### Data for analysis ###

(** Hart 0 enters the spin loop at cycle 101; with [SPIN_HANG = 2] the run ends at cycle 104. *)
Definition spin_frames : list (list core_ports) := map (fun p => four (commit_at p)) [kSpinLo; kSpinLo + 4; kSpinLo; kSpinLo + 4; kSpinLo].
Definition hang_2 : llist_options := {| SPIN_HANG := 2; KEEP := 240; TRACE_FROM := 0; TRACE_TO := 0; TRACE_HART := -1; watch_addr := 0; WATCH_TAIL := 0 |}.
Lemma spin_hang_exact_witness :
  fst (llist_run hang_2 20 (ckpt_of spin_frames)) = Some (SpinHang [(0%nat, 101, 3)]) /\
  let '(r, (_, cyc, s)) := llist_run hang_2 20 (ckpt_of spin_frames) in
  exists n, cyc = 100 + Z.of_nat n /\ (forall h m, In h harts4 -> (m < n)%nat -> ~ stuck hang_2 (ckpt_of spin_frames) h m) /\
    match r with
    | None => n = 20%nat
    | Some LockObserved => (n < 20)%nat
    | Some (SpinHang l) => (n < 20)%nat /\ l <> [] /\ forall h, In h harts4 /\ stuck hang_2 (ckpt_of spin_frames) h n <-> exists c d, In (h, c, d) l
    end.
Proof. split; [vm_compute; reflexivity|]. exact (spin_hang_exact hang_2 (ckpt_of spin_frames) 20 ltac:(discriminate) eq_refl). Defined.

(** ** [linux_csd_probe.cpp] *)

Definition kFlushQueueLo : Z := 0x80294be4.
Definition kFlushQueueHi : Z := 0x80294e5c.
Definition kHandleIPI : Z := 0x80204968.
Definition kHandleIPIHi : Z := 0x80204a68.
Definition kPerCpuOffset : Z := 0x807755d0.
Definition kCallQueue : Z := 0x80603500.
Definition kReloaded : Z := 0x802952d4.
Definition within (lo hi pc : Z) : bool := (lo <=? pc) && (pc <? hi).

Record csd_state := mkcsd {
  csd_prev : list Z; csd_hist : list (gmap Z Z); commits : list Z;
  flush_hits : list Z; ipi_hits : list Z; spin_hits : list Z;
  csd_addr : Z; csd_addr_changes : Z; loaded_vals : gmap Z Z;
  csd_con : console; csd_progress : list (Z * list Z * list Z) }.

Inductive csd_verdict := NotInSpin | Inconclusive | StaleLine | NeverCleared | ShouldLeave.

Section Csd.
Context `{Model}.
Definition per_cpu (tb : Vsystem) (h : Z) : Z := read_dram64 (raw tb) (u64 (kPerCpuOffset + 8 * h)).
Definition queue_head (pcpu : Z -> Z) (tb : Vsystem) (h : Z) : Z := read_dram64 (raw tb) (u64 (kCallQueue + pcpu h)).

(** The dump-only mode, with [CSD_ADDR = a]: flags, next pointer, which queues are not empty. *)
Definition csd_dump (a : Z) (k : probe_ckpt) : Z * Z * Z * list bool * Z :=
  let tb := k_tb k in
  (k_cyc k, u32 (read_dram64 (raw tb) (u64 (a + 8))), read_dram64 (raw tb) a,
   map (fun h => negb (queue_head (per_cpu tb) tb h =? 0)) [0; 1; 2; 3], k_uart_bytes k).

###

Reproduce the listing exactly, leaving nothing out.

(** Hart 0 enters the spin loop at cycle 101; with [SPIN_HANG = 2] the run ends at cycle 104. *)
Definition spin_frames : list (list core_ports) := map (fun p => four (commit_at p)) [kSpinLo; kSpinLo + 4; kSpinLo; kSpinLo + 4; kSpinLo].
Definition hang_2 : llist_options := {| SPIN_HANG := 2; KEEP := 240; TRACE_FROM := 0; TRACE_TO := 0; TRACE_HART := -1; watch_addr := 0; WATCH_TAIL := 0 |}.
Lemma spin_hang_exact_witness :
  fst (llist_run hang_2 20 (ckpt_of spin_frames)) = Some (SpinHang [(0%nat, 101, 3)]) /\
  let '(r, (_, cyc, s)) := llist_run hang_2 20 (ckpt_of spin_frames) in
  exists n, cyc = 100 + Z.of_nat n /\ (forall h m, In h harts4 -> (m < n)%nat -> ~ stuck hang_2 (ckpt_of spin_frames) h m) /\
    match r with
    | None => n = 20%nat
    | Some LockObserved => (n < 20)%nat
    | Some (SpinHang l) => (n < 20)%nat /\ l <> [] /\ forall h, In h harts4 /\ stuck hang_2 (ckpt_of spin_frames) h n <-> exists c d, In (h, c, d) l
    end.
Proof. split; [vm_compute; reflexivity|]. exact (spin_hang_exact hang_2 (ckpt_of spin_frames) 20 ltac:(discriminate) eq_refl). Defined.

(** ** [linux_csd_probe.cpp] *)

Definition kFlushQueueLo : Z := 0x80294be4.
Definition kFlushQueueHi : Z := 0x80294e5c.
Definition kHandleIPI : Z := 0x80204968.
Definition kHandleIPIHi : Z := 0x80204a68.
Definition kPerCpuOffset : Z := 0x807755d0.
Definition kCallQueue : Z := 0x80603500.
Definition kReloaded : Z := 0x802952d4.
Definition within (lo hi pc : Z) : bool := (lo <=? pc) && (pc <? hi).

Record csd_state := mkcsd {
  csd_prev : list Z; csd_hist : list (gmap Z Z); commits : list Z;
  flush_hits : list Z; ipi_hits : list Z; spin_hits : list Z;
  csd_addr : Z; csd_addr_changes : Z; loaded_vals : gmap Z Z;
  csd_con : console; csd_progress : list (Z * list Z * list Z) }.

Inductive csd_verdict := NotInSpin | Inconclusive | StaleLine | NeverCleared | ShouldLeave.

Section Csd.
Context `{Model}.
Definition per_cpu (tb : Vsystem) (h : Z) : Z := read_dram64 (raw tb) (u64 (kPerCpuOffset + 8 * h)).
Definition queue_head (pcpu : Z -> Z) (tb : Vsystem) (h : Z) : Z := read_dram64 (raw tb) (u64 (kCallQueue + pcpu h)).

(** The dump-only mode, with [CSD_ADDR = a]: flags, next pointer, which queues are not empty. *)
Definition csd_dump (a : Z) (k : probe_ckpt) : Z * Z * Z * list bool * Z :=
  let tb := k_tb k in
  (k_cyc k, u32 (read_dram64 (raw tb) (u64 (a + 8))), read_dram64 (raw tb) a,
   map (fun h => negb (queue_head (per_cpu tb) tb h =? 0)) [0; 1; 2; 3], k_uart_bytes k).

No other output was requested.